Page last updated at 12:21 GMT, Wednesday, 15 April 2009 13:21 UK

DNA founder criticises database

DNA strand
Thousands of DNA samples from innocent people are currently retained

The inventor of the genetic technology behind the national DNA database says it risks losing support because it holds the records of innocent people.

Professor Sir Alec Jeffreys told the BBC's World at One programme that the database's expansion left some people unfairly branded as criminals.

His work led to the creation of the DNA database, which holds records of almost all those arrested - convicted or not.

The Home Office says it is reforming the database after a European ruling.

The DNA profiles of everyone arrested for a recordable offence in England, Wales and Northern Ireland are kept on the database, regardless of whether they are charged or convicted. At present there are about 4.5m profiles on the database.

But in 2008 the European Court of Human Rights heavily criticised the database for storing the profiles of innocent people.

The retention constituted a disproportionate interference with the applicants' right to respect for private life and could not be regarded as necessary in a democratic society
European Court of Human Rights

The judgement said that holding these records "could not be regarded as necessary in a democratic society". The Home Office has yet to announce how it will comply with the ruling but is talking to opposition parties in an attempt to build a consensus.

But Sir Alec, who developed his techniques at the University of Leicester, told the BBC Radio Four's World at One programme that the database had gone beyond its original and justifiable remit.

"My concern is that the way the database is now being populated by increasingly innocent people - and getting hard numbers on this is difficult.

"I've seen figures as high as 800,000 entirely innocent people on that database. My concerns, which were very much reflected in a recent ruling by the European Court of Human Rights, is that this is a real violation of an individual's privacy."

Sir Alec said he agreed with the court's assessment that this level of retention was "blanket and indiscriminate".

"There's a real risk of stigmatisation, particularly ethnic minorities are being over-represented, along with juveniles," he said.

Unconfirmed reports have suggested the Home Office will try to comply with the ruling by retaining the DNA samples while deleting the profiles of people who were not convicted.

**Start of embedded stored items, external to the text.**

Lemma fold_insert_uniq (tags acc : list string) :
  StronglySorted String_as_OT.lt acc →
  StronglySorted String_as_OT.lt (fold_left (fun acc tag => insert_uniq tag acc) tags acc)
  ∧ ∀ k, k ∈ fold_left (fun acc tag => insert_uniq tag acc) tags acc
         ↔ k ∈ tags ∨ k ∈ acc.
Proof.
  revert acc. induction tags as [|t tags IH]; intros acc Hacc; simpl.
  - split; [done|]. intros k. rewrite elem_of_nil. tauto.
  - destruct (IH (insert_uniq t acc) (insert_uniq_sorted t acc Hacc)) as [Hs Hk].
    split; [done|]. intros k. rewrite Hk, insert_uniq_elem, elem_of_cons. tauto.
Qed.

Variable y_train : list (list string).

Lemma unique_tags_NoDup : NoDup (unique_tags y_train).
Proof. apply sorted_NoDup, fold_insert_uniq. constructor. Qed.

Lemma unique_tags_elem (tag : string) :
  tag ∈ unique_tags y_train ↔ tag ∈ concat y_train.
Proof.
  unfold unique_tags.
  destruct (fold_insert_uniq (concat y_train) [] ltac:(constructor)) as [_ Hk].
  rewrite Hk, elem_of_nil. tauto.
Qed.

Lemma num_tags_length : num_tags y_train = Z.of_nat (length (unique_tags y_train)).
Proof.
  unfold num_tags, tag2id. by rewrite dict_enumerate_size by apply unique_tags_NoDup.
Qed.

Lemma tag2id_known (tag : string) :
  tag ∈ concat y_train →
  ∃ i, tag2id y_train !! tag = Some i ∧ id2tag y_train !! i = Some tag
       ∧ 0 ≤ i < num_tags y_train.
Proof.
  intros Hin%unique_tags_elem.
  destruct (dict_enumerate_mem 0 _ tag unique_tags_NoDup Hin) as [i Hi].
  exists i. split; [done|]. split.
  - unfold id2tag. apply dict_invert_lookup; [|done].
    intros k1 k2 c. apply dict_enumerate_inj, unique_tags_NoDup.
  - apply dict_enumerate_lookup in Hi as (j & Hj & ->); [|apply unique_tags_NoDup].
    rewrite num_tags_length. apply lookup_lt_Some in Hj. lia.
Qed.

Lemma id2tag_None (i : Z) :
  id2tag y_train !! i = None ↔ i < 0 ∨ num_tags y_train ≤ i.
Proof.
  unfold id2tag, tag2id. rewrite num_tags_length.
  rewrite dict_invert_enumerate_None by apply unique_tags_NoDup. lia.
Qed.

End tag_facts.

(** ** The claims about encoding and decoding *)

Section encoder_claims.

Import PyStr PyDict Keras Tokenization.

(** C10, as the code has it.  For the tokenizer fitted on any training
    texts: a word and its lowercase get the same ID, and every word gets
    one, from 1 to [vocab_size - 1]; the ID 1 belongs to the token [<OOV>]
    and every ID from 2 on to a lowercase form; an ID decodes to a lowercase
    form, to [<OOV>] (the ID 1) or to [<UNK>] (an ID that no word has); a
    word that comes back from encoding and decoding unchanged is lowercase
    or is [<OOV>] itself; a word of the training texts comes back as its
    lowercase. *)
Theorem C10_case_is_folded_and_sentinels_are_not :
  ∀ X_train : list (list string),
    let tk := word_tokenizer X_train in
    (∀ w : string,
       texts_to_sequences tk [[w]] = texts_to_sequences tk [[lower w]]
       ∧ ∃ i : Z, texts_to_sequences tk [[w]] = Some [[i]] ∧ 1 ≤ i < vocab_size tk)
    ∧ (∀ (i : Z) (w : string),
         index_word tk !! i = Some w →
         (i = 1 ∧ w = "<OOV>") ∨ (2 ≤ i ∧ lower w = w))
    ∧ (∀ i : Z, ∃ w : string,
         decoded_words tk [i] = [w]
         ∧ (lower w = w ∨ (w = "<OOV>" ∧ i = 1)
            ∨ (w = "<UNK>" ∧ (i < 1 ∨ vocab_size tk ≤ i))))
    ∧ (∀ (w : string) (i : Z),
         texts_to_sequences tk [[w]] = Some [[i]] →
         decoded_words tk [i] = [w] → lower w = w ∨ w = "<OOV>")
    ∧ (∀ (text : list string) (w : string),
         text ∈ X_train → w ∈ text →
         ∃ i : Z, texts_to_sequences tk [[w]] = Some [[i]] ∧ 2 ≤ i
                  ∧ decoded_words tk [i] = [lower w]).
Proof.
  intros X_train tk. subst tk. split_and!.
  - intros w. split.
    + by rewrite !texts_to_sequences_word, lower_idemp.
    + pose proof (vocab_size_ge_2 X_train).
      destruct (encode_word_cases X_train w) as [(c & Hc & ->) | [_ ->]].
      * exists c. split; [done|].
        destruct (word_index_cases X_train _ _ Hc) as [[-> _] | [Hr _]]; lia.
      * exists 1. split; [done|lia].
  - intros i w Hi%index_word_lookup.
    destruct (word_index_cases X_train _ _ Hi) as [[-> ->] | [Hr [Hl _]]].
    + by left.
    + right. split; [lia|done].
  - intros i.
    destruct (index_word (word_tokenizer X_train) !! i) as [w|] eqn:Hi.
    + exists w. split; [by apply decoded_word_Some|].
      apply index_word_lookup in Hi.
      destruct (word_index_cases X_train _ _ Hi) as [[-> ->] | [_ [Hl _]]]; auto.
    + exists "<UNK>". split; [by apply decoded_word_None|].
      apply index_word_None in Hi. auto.
  - intros w i Henc Hdec.
    destruct (encode_word_cases X_train w) as [(c & Hc & Hw) | [_ Hw]];
      rewrite Hw in Henc; injection Henc as <-.
    + apply index_word_lookup in Hc.
      rewrite (decoded_word_Some X_train _ _ Hc) in Hdec.
      injection Hdec as <-. left. apply lower_idemp.
    + pose proof (word_index_OOV X_train) as Hoov.
      apply index_word_lookup in Hoov.
      rewrite (decoded_word_Some X_train _ _ Hoov) in Hdec.
      injection Hdec as <-. by right.
  - intros text w Htext Hw.
    destruct (word_index_known X_train text w Htext Hw) as (c & Hc & Hr).
    exists c.
    destruct (encode_word_cases X_train w) as [(c' & Hc' & ->) | [Hn _]];
      [|congruence].
    assert (c' = c) as -> by congruence.
    apply index_word_lookup in Hc.
    split_and!; [done | lia | by apply decoded_word_Some].
Qed.

Lemma C10_case_is_folded_and_sentinels_are_not_witness :
  ∃ i : Z,
    texts_to_sequences (word_tokenizer [["The"; "cat"]]) [["The"]] = Some [[i]]
    ∧ 2 ≤ i
    ∧ decoded_words (word_tokenizer [["The"; "cat"]]) [i] = [lower "The"].
Proof.
  refine (proj2 (proj2 (proj2 (proj2
           (C10_case_is_folded_and_sentinels_are_not [["The"; "cat"]]))))
           ["The"; "cat"] "The" _ _).
  - apply list_elem_of_singleton. reflexivity.
  - apply elem_of_cons. left. reflexivity.
Defined.

(** C10, as the claim has it, fails on the two sentinel strings: the ID 1
    decodes to [<OOV>] and an ID outside the index to [<UNK>], neither of
    them lowercase, and the word [<OOV>] comes back from encoding and
    decoding unchanged although it is not lowercase. *)
Lemma C10_sentinels_are_not_lowercase :
  let tk := word_tokenizer [["the"]] in
  texts_to_sequences tk [["<OOV>"]] = Some [[1]]
  ∧ decoded_words tk [1] = ["<OOV>"]
  ∧ lower "<OOV>" = "<oov>"
  ∧ lower "<OOV>" ≠ "<OOV>"
  ∧ decoded_words tk [0] = ["<UNK>"]
  ∧ lower "<UNK>" ≠ "<UNK>".
Proof. split_and!; by vm_compute. Qed.

(** C8, as the code has it.  The decoding of the script never raises: a
    token ID below 1 or from [vocab_size] on (so also 0 and [vocab_size]
    themselves) decodes to the string [<UNK>], and so does a tag ID below 0
    or from [num_tags] on.  Only [Mapper.map_pos] raises: its [KeyError]
    comes exactly for an ID below 1 or above 18. *)
Theorem C8_decoding_substitutes_UNK_and_map_pos_raises :
  (∀ (X_train : list (list string)) (i : Z),
     i < 1 ∨ vocab_size (word_tokenizer X_train) ≤ i →
     decoded_words (word_tokenizer X_train) [i] = ["<UNK>"])
  ∧ (∀ (y_train : list (list string)) (i : Z),
     i < 0 ∨ num_tags y_train ≤ i →
     decoded_tags (id2tag y_train) [i] = ["<UNK>"])
  ∧ (∀ i : Z, Mapper.map_pos [i] = None ↔ i < 1 ∨ 18 < i)
  ∧ (∀ (targets : list Z) (i : Z),
     i ∈ targets → i < 1 ∨ 18 < i → Mapper.map_pos targets = None).
Proof.
  split_and!.
  - intros X_train i Hi. rewrite decoded_word.
    apply (index_word_None X_train) in Hi. by rewrite Hi.
  - intros y_train i Hi. unfold decoded_tags, get. simpl.
    apply (id2tag_None y_train) in Hi. by rewrite Hi.
  - intros i. rewrite <- pos_mapping_None. unfold Mapper.map_pos. simpl.
    destruct (Mapper.pos_mapping !! i); simpl; split; done.
  - intros targets i Hin Hi. unfold Mapper.map_pos. apply mapM_None.
    apply Exists_exists. exists i. split; [done|]. by apply pos_mapping_None.
Qed.

Lemma C8_decoding_substitutes_UNK_and_map_pos_raises_witness :
  decoded_words (word_tokenizer [["the"; "cat"]]) [99] = ["<UNK>"].
Proof.
  apply (proj1 C8_decoding_substitutes_UNK_and_map_pos_raises [["the"; "cat"]] 99).
  right. vm_compute. intros H. discriminate H.
Defined.

(** C8, as the claim has it, fails: with [vocab_size] 4 the token
    IDs 99 and -1 decode, without any error, to [<UNK>], and so does the tag
    ID 7 with a single tag. *)
Lemma C8_out_of_range_ids_decode_to_UNK :
  vocab_size (word_tokenizer [["the"; "cat"]]) = 4
  ∧ decoded_words (word_tokenizer [["the"; "cat"]]) [99; -1] = ["<UNK>"; "<UNK>"]
  ∧ num_tags [["DET"]] = 1
  ∧ decoded_tags (id2tag [["DET"]]) [7] = ["<UNK>"].
Proof. split_and!; by vm_compute. Qed.

(** C1, at a sentence of the training data with a capital letter.  The
    tokenizer is built with its default [lower=True], so the form [The] is
    encoded as [the] is and decoded as [the]: the decoded sentence is not
    the original one. *)
Theorem C1_capitals_do_not_come_back :
  let sent := [("The", "DET"); ("cat", "NOUN")] in
  encode_decode [sent] sent = Some (["the"; "cat"], ["DET"; "NOUN"])
  ∧ (["the"; "cat"], ["DET"; "NOUN"]) ≠ (sent.*1, sent.*2).
Proof. intros sent. split; by vm_compute. Qed.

The court's ruling said however that the problem lay with holding both the DNA and the profile of people who had not been convicted.

"The obvious question is what they would do with those DNA or cellular samples that they are going to retain in the future?" said Sir Alec.

"You have to weight the rights of a potentially small number of criminal investigations that would be solved by retaining this very large number of innocent profiles, against the real distress it causes to these innocent people.

"I've met some of them - many are unhappy. They see themselves branded as criminals in the future".

A spokesman for the Home Office said the government would comply fully with the judgement at the earliest opportunity.

"We are currently in ongoing discussions with opposition parties on the most appropriate way forward and we will publish these shortly," said the spokesman.

"In addition, the contents of the regulations will be subject to a full public consultation, the findings will then be put before parliament for debate and approval."